DATA EXTRACTS Block Start
Inductive TokenKind : Set :=
  | Minus | Plus | Star | Slash | Backslash | Percent | Caret | Amp | Pipe | Bang | Tilde | Eq
  | QuestionMark | Lt | Gt | Comma | Semicolon | Colon | LParen | RParen | LBrace | RBrace
  | LBracket | RBracket | Hash | Dot | Underscore | MinusEq | MinusPipe | PlusEq | PlusPipe
  | StarStar | StarEq | StarPipe | SlashEq | PercentEq | LtEq | LtLt | GtGt | GtEq | CaretEq
  | AmpEq | PipeEq | AmpAmp | PipePipe | EqEq | BangEq | TildeEq | FatArrow | DotDot | DotStar
  | DotQuestionMark | MinusPipeEq | PlusPipeEq | LtLtEq | GtGtEq | LtLtPipe | GtGtPipe
  | LtLtPercent | GtGtPercent | StarPipeEq | AmpAmpEq | PipePipeEq | DotDotEq | Ellipsis
  | LtLtPipeEq | LtLtPercentEq | GtGtPipeEq | GtGtPercentEq
  | Ident (symbol : list Z) (kind : IdentKind) | DirectiveIdent (symbol : list Z)
  | LitInt (symbol : list Z) (radix : Radix) | LitFloat (symbol : list Z) | LitBool (v : bool)
  | LitStr (v : list Z) | LitMultiLineStr (v : list Z) | LitChar (v : Z) | LitNull | DocComment
  | ModComment | TyUsize | TyIsize | TyU (v : Z) | TyI (v : Z) | TyF16 | TyF32 | TyF64 | TyF128
  | TyBool | TyVoid | TyNever | TyAnyptr | TyAnyint | TyAnyfloat | TyType | KwFn | KwIf | KwIn
  | KwOr | KwAnd | KwPub | KwVar | KwFor | KwTry | KwElse | KwLoop | KwEnum | KwTest | KwConst
  | KwComptime | KwWhile | KwBreak | KwDefer | KwCatch | KwUnion | KwSwitch | KwReturn | KwStruct
  | KwExtern | DirInline | DirPacked | DirLinear | DirCallconv | KwContinue | KwErrdefer
  | DirNoinline | DirVolatile | DirAddrspace | KwUndefined | Invalid | Eof.

(** The tag shares its discriminant with the kind. *)
Definition tag (self : TokenKind) : TokenTag.TokenTag :=
  match self with
  | Minus => TokenTag.Minus | Plus => TokenTag.Plus | Star => TokenTag.Star
  | Slash => TokenTag.Slash | Backslash => TokenTag.Backslash | Percent => TokenTag.Percent
  | Caret => TokenTag.Caret | Amp => TokenTag.Amp | Pipe => TokenTag.Pipe | Bang => TokenTag.Bang
  | Tilde => TokenTag.Tilde | Eq => TokenTag.Eq | QuestionMark => TokenTag.QuestionMark
  | Lt => TokenTag.Lt | Gt => TokenTag.Gt | Comma => TokenTag.Comma
  | Semicolon => TokenTag.Semicolon | Colon => TokenTag.Colon | LParen => TokenTag.LParen
  | RParen => TokenTag.RParen | LBrace => TokenTag.LBrace | RBrace => TokenTag.RBrace
  | LBracket => TokenTag.LBracket | RBracket => TokenTag.RBracket | Hash => TokenTag.Hash
  | Dot => TokenTag.Dot | Underscore => TokenTag.Underscore | MinusEq => TokenTag.MinusEq
  | MinusPipe => TokenTag.MinusPipe | PlusEq => TokenTag.PlusEq | PlusPipe => TokenTag.PlusPipe
  | StarStar => TokenTag.StarStar | StarEq => TokenTag.StarEq | StarPipe => TokenTag.StarPipe
  | SlashEq => TokenTag.SlashEq | PercentEq => TokenTag.PercentEq | LtEq => TokenTag.LtEq
  | LtLt => TokenTag.LtLt | GtGt => TokenTag.GtGt | GtEq => TokenTag.GtEq
  | CaretEq => TokenTag.CaretEq | AmpEq => TokenTag.AmpEq | PipeEq => TokenTag.PipeEq
  | AmpAmp => TokenTag.AmpAmp | PipePipe => TokenTag.PipePipe | EqEq => TokenTag.EqEq
  | BangEq => TokenTag.BangEq | TildeEq => TokenTag.TildeEq | FatArrow => TokenTag.FatArrow
  | DotDot => TokenTag.DotDot | DotStar => TokenTag.DotStar
  | DotQuestionMark => TokenTag.DotQuestionMark | MinusPipeEq => TokenTag.MinusPipeEq
  | PlusPipeEq => TokenTag.PlusPipeEq | LtLtEq => TokenTag.LtLtEq | GtGtEq => TokenTag.GtGtEq
  | LtLtPipe => TokenTag.LtLtPipe | GtGtPipe => TokenTag.GtGtPipe
  | LtLtPercent => TokenTag.LtLtPercent | GtGtPercent => TokenTag.GtGtPercent
  | StarPipeEq => TokenTag.StarPipeEq | AmpAmpEq => TokenTag.AmpAmpEq
  | PipePipeEq => TokenTag.PipePipeEq | DotDotEq => TokenTag.DotDotEq
  | Ellipsis => TokenTag.Ellipsis | LtLtPipeEq => TokenTag.LtLtPipeEq
  | LtLtPercentEq => TokenTag.LtLtPercentEq | GtGtPipeEq => TokenTag.GtGtPipeEq
  | GtGtPercentEq => TokenTag.GtGtPercentEq | Ident _ _ => TokenTag.Ident
  | DirectiveIdent _ => TokenTag.DirectiveIdent | LitInt _ _ => TokenTag.LitInt
  | LitFloat _ => TokenTag.LitFloat | LitBool _ => TokenTag.LitBool | LitStr _ => TokenTag.LitStr
  | LitMultiLineStr _ => TokenTag.LitMultiLineStr | LitChar _ => TokenTag.LitChar
  | LitNull => TokenTag.LitNull | DocComment => TokenTag.DocComment
  | ModComment => TokenTag.ModComment | TyUsize => TokenTag.TyUsize | TyIsize => TokenTag.TyIsize
  | TyU _ => TokenTag.TyU | TyI _ => TokenTag.TyI | TyF16 => TokenTag.TyF16
  | TyF32 => TokenTag.TyF32 | TyF64 => TokenTag.TyF64 | TyF128 => TokenTag.TyF128
  | TyBool => TokenTag.TyBool | TyVoid => TokenTag.TyVoid | TyNever => TokenTag.TyNever
  | TyAnyptr => TokenTag.TyAnyptr | TyAnyint => TokenTag.TyAnyint
  | TyAnyfloat => TokenTag.TyAnyfloat | TyType => TokenTag.TyType | KwFn => TokenTag.KwFn
  | KwIf => TokenTag.KwIf | KwIn => TokenTag.KwIn | KwOr => TokenTag.KwOr | KwAnd => TokenTag.KwAnd
  | KwPub => TokenTag.KwPub | KwVar => TokenTag.KwVar | KwFor => TokenTag.KwFor
  | KwTry => TokenTag.KwTry | KwElse => TokenTag.KwElse | KwLoop => TokenTag.KwLoop
  | KwEnum => TokenTag.KwEnum | KwTest => TokenTag.KwTest | KwConst => TokenTag.KwConst
  | KwComptime => TokenTag.KwComptime | KwWhile => TokenTag.KwWhile | KwBreak => TokenTag.KwBreak
  | KwDefer => TokenTag.KwDefer | KwCatch => TokenTag.KwCatch | KwUnion => TokenTag.KwUnion
  | KwSwitch => TokenTag.KwSwitch | KwReturn => TokenTag.KwReturn | KwStruct => TokenTag.KwStruct
  | KwExtern => TokenTag.KwExtern | DirInline => TokenTag.DirInline
  | DirPacked => TokenTag.DirPacked | DirLinear => TokenTag.DirLinear
  | DirCallconv => TokenTag.DirCallconv | KwContinue => TokenTag.KwContinue
  | KwErrdefer => TokenTag.KwErrdefer | DirNoinline => TokenTag.DirNoinline
  | DirVolatile => TokenTag.DirVolatile | DirAddrspace => TokenTag.DirAddrspace
  | KwUndefined => TokenTag.KwUndefined | Invalid => TokenTag.Invalid | Eof => TokenTag.Eof
  end.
DATA EXTRACTS Block End
=== WHAT TO WORK ON ===
Write every entry out again exactly.

=== ANSWER SECTION ===
Inductive TokenKind : Set :=
  | Minus | Plus | Star | Slash | Backslash | Percent | Caret | Amp | Pipe | Bang | Tilde | Eq
  | QuestionMark | Lt | Gt | Comma | Semicolon | Colon | LParen | RParen | LBrace | RBrace
  | LBracket | RBracket | Hash | Dot | Underscore | MinusEq | MinusPipe | PlusEq | PlusPipe
  | StarStar | StarEq | StarPipe | SlashEq | PercentEq | LtEq | LtLt | GtGt | GtEq | CaretEq
  | AmpEq | PipeEq | AmpAmp | PipePipe | EqEq | BangEq | TildeEq | FatArrow | DotDot | DotStar
  | DotQuestionMark | MinusPipeEq | PlusPipeEq | LtLtEq | GtGtEq | LtLtPipe | GtGtPipe
  | LtLtPercent | GtGtPercent | StarPipeEq | AmpAmpEq | PipePipeEq | DotDotEq | Ellipsis
  | LtLtPipeEq | LtLtPercentEq | GtGtPipeEq | GtGtPercentEq
  | Ident (symbol : list Z) (kind : IdentKind) | DirectiveIdent (symbol : list Z)
  | LitInt (symbol : list Z) (radix : Radix) | LitFloat (symbol : list Z) | LitBool (v : bool)
  | LitStr (v : list Z) | LitMultiLineStr (v : list Z) | LitChar (v : Z) | LitNull | DocComment
  | ModComment | TyUsize | TyIsize | TyU (v : Z) | TyI (v : Z) | TyF16 | TyF32 | TyF64 | TyF128
  | TyBool | TyVoid | TyNever | TyAnyptr | TyAnyint | TyAnyfloat | TyType | KwFn | KwIf | KwIn
  | KwOr | KwAnd | KwPub | KwVar | KwFor | KwTry | KwElse | KwLoop | KwEnum | KwTest | KwConst
  | KwComptime | KwWhile | KwBreak | KwDefer | KwCatch | KwUnion | KwSwitch | KwReturn | KwStruct
  | KwExtern | DirInline | DirPacked | DirLinear | DirCallconv | KwContinue | KwErrdefer
  | DirNoinline | DirVolatile | DirAddrspace | KwUndefined | Invalid | Eof.

(** The tag shares its discriminant with the kind. *)
Definition tag (self : TokenKind) : TokenTag.TokenTag :=
  match self with
  | Minus => TokenTag.Minus | Plus => TokenTag.Plus | Star => TokenTag.Star
  | Slash => TokenTag.Slash | Backslash => TokenTag.Backslash | Percent => TokenTag.Percent
  | Caret => TokenTag.Caret | Amp => TokenTag.Amp | Pipe => TokenTag.Pipe | Bang => TokenTag.Bang
  | Tilde => TokenTag.Tilde | Eq => TokenTag.Eq | QuestionMark => TokenTag.QuestionMark
  | Lt => TokenTag.Lt | Gt => TokenTag.Gt | Comma => TokenTag.Comma
  | Semicolon => TokenTag.Semicolon | Colon => TokenTag.Colon | LParen => TokenTag.LParen
  | RParen => TokenTag.RParen | LBrace => TokenTag.LBrace | RBrace => TokenTag.RBrace
  | LBracket => TokenTag.LBracket | RBracket => TokenTag.RBracket | Hash => TokenTag.Hash
  | Dot => TokenTag.Dot | Underscore => TokenTag.Underscore | MinusEq => TokenTag.MinusEq
  | MinusPipe => TokenTag.MinusPipe | PlusEq => TokenTag.PlusEq | PlusPipe => TokenTag.PlusPipe
  | StarStar => TokenTag.StarStar | StarEq => TokenTag.StarEq | StarPipe => TokenTag.StarPipe
  | SlashEq => TokenTag.SlashEq | PercentEq => TokenTag.PercentEq | LtEq => TokenTag.LtEq
  | LtLt => TokenTag.LtLt | GtGt => TokenTag.GtGt | GtEq => TokenTag.GtEq
  | CaretEq => TokenTag.CaretEq | AmpEq => TokenTag.AmpEq | PipeEq => TokenTag.PipeEq
  | AmpAmp => TokenTag.AmpAmp | PipePipe => TokenTag.PipePipe | EqEq => TokenTag.EqEq
  | BangEq => TokenTag.BangEq | TildeEq => TokenTag.TildeEq | FatArrow => TokenTag.FatArrow
  | DotDot => TokenTag.DotDot | DotStar => TokenTag.DotStar
  | DotQuestionMark => TokenTag.DotQuestionMark | MinusPipeEq => TokenTag.MinusPipeEq
  | PlusPipeEq => TokenTag.PlusPipeEq | LtLtEq => TokenTag.LtLtEq | GtGtEq => TokenTag.GtGtEq
  | LtLtPipe => TokenTag.LtLtPipe | GtGtPipe => TokenTag.GtGtPipe
  | LtLtPercent => TokenTag.LtLtPercent | GtGtPercent => TokenTag.GtGtPercent
  | StarPipeEq => TokenTag.StarPipeEq | AmpAmpEq => TokenTag.AmpAmpEq
  | PipePipeEq => TokenTag.PipePipeEq | DotDotEq => TokenTag.DotDotEq
  | Ellipsis => TokenTag.Ellipsis | LtLtPipeEq => TokenTag.LtLtPipeEq
  | LtLtPercentEq => TokenTag.LtLtPercentEq | GtGtPipeEq => TokenTag.GtGtPipeEq
  | GtGtPercentEq => TokenTag.GtGtPercentEq | Ident _ _ => TokenTag.Ident
  | DirectiveIdent _ => TokenTag.DirectiveIdent | LitInt _ _ => TokenTag.LitInt
  | LitFloat _ => TokenTag.LitFloat | LitBool _ => TokenTag.LitBool | LitStr _ => TokenTag.LitStr
  | LitMultiLineStr _ => TokenTag.LitMultiLineStr | LitChar _ => TokenTag.LitChar
  | LitNull => TokenTag.LitNull | DocComment => TokenTag.DocComment
  | ModComment => TokenTag.ModComment | TyUsize => TokenTag.TyUsize | TyIsize => TokenTag.TyIsize
  | TyU _ => TokenTag.TyU | TyI _ => TokenTag.TyI | TyF16 => TokenTag.TyF16
  | TyF32 => TokenTag.TyF32 | TyF64 => TokenTag.TyF64 | TyF128 => TokenTag.TyF128
  | TyBool => TokenTag.TyBool | TyVoid => TokenTag.TyVoid | TyNever => TokenTag.TyNever
  | TyAnyptr => TokenTag.TyAnyptr | TyAnyint => TokenTag.TyAnyint
  | TyAnyfloat => TokenTag.TyAnyfloat | TyType => TokenTag.TyType | KwFn => TokenTag.KwFn
  | KwIf => TokenTag.KwIf | KwIn => TokenTag.KwIn | KwOr => TokenTag.KwOr | KwAnd => TokenTag.KwAnd
  | KwPub => TokenTag.KwPub | KwVar => TokenTag.KwVar | KwFor => TokenTag.KwFor
  | KwTry => TokenTag.KwTry | KwElse => TokenTag.KwElse | KwLoop => TokenTag.KwLoop
  | KwEnum => TokenTag.KwEnum | KwTest => TokenTag.KwTest | KwConst => TokenTag.KwConst
  | KwComptime => TokenTag.KwComptime | KwWhile => TokenTag.KwWhile | KwBreak => TokenTag.KwBreak
  | KwDefer => TokenTag.KwDefer | KwCatch => TokenTag.KwCatch | KwUnion => TokenTag.KwUnion
  | KwSwitch => TokenTag.KwSwitch | KwReturn => TokenTag.KwReturn | KwStruct => TokenTag.KwStruct
  | KwExtern => TokenTag.KwExtern | DirInline => TokenTag.DirInline
  | DirPacked => TokenTag.DirPacked | DirLinear => TokenTag.DirLinear
  | DirCallconv => TokenTag.DirCallconv | KwContinue => TokenTag.KwContinue
  | KwErrdefer => TokenTag.KwErrdefer | DirNoinline => TokenTag.DirNoinline
  | DirVolatile => TokenTag.DirVolatile | DirAddrspace => TokenTag.DirAddrspace
  | KwUndefined => TokenTag.KwUndefined | Invalid => TokenTag.Invalid | Eof => TokenTag.Eof
  end.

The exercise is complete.